WORK INSTRUCTIONS:
Write out the lines of the records from the one containing "set (e0 := 52 + bits b - bits a)." to the very last, keeping each exactly as it is.

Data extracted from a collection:
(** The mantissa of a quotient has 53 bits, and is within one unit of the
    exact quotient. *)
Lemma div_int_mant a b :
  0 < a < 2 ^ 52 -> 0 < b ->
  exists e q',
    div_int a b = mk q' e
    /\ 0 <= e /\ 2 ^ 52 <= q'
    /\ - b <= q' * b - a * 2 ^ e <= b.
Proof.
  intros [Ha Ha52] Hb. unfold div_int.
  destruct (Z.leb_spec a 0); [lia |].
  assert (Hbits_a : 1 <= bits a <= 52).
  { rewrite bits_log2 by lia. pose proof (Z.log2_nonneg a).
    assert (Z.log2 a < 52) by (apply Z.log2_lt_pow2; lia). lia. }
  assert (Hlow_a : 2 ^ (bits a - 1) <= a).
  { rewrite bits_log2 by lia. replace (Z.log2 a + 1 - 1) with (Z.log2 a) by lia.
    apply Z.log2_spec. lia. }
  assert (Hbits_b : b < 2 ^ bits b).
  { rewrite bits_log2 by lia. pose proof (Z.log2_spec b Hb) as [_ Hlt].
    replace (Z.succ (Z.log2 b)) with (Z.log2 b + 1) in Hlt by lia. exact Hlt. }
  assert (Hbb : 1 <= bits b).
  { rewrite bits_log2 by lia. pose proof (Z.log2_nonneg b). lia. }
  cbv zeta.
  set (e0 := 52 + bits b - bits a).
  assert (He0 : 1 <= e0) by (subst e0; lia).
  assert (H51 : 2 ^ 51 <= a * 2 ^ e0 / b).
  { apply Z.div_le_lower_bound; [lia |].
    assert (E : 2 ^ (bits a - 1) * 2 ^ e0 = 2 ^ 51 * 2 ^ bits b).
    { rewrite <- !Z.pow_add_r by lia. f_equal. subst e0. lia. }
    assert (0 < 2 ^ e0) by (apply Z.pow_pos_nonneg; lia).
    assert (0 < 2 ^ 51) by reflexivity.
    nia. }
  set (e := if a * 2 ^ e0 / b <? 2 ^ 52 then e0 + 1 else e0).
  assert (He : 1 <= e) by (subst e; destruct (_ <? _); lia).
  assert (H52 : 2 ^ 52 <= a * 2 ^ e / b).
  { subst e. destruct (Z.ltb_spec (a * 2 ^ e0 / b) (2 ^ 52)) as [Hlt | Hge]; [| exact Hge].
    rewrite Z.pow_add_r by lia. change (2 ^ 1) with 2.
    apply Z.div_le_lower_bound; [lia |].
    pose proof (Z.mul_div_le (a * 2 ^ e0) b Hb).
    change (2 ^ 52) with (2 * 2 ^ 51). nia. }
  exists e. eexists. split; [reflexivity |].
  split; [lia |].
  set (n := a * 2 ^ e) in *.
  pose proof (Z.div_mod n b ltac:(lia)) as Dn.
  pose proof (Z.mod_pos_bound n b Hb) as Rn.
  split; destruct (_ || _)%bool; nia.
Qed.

RESULT OF THIS TASK:
  set (e0 := 52 + bits b - bits a).
  assert (He0 : 1 <= e0) by (subst e0; lia).
  assert (H51 : 2 ^ 51 <= a * 2 ^ e0 / b).
  { apply Z.div_le_lower_bound; [lia |].
    assert (E : 2 ^ (bits a - 1) * 2 ^ e0 = 2 ^ 51 * 2 ^ bits b).
    { rewrite <- !Z.pow_add_r by lia. f_equal. subst e0. lia. }
    assert (0 < 2 ^ e0) by (apply Z.pow_pos_nonneg; lia).
    assert (0 < 2 ^ 51) by reflexivity.
    nia. }
  set (e := if a * 2 ^ e0 / b <? 2 ^ 52 then e0 + 1 else e0).
  assert (He : 1 <= e) by (subst e; destruct (_ <? _); lia).
  assert (H52 : 2 ^ 52 <= a * 2 ^ e / b).
  { subst e. destruct (Z.ltb_spec (a * 2 ^ e0 / b) (2 ^ 52)) as [Hlt | Hge]; [| exact Hge].
    rewrite Z.pow_add_r by lia. change (2 ^ 1) with 2.
    apply Z.div_le_lower_bound; [lia |].
    pose proof (Z.mul_div_le (a * 2 ^ e0) b Hb).
    change (2 ^ 52) with (2 * 2 ^ 51). nia. }
  exists e. eexists. split; [reflexivity |].
  split; [lia |].
  set (n := a * 2 ^ e) in *.
  pose proof (Z.div_mod n b ltac:(lia)) as Dn.
  pose proof (Z.mod_pos_bound n b Hb) as Rn.
  split; destruct (_ || _)%bool; nia.
Qed.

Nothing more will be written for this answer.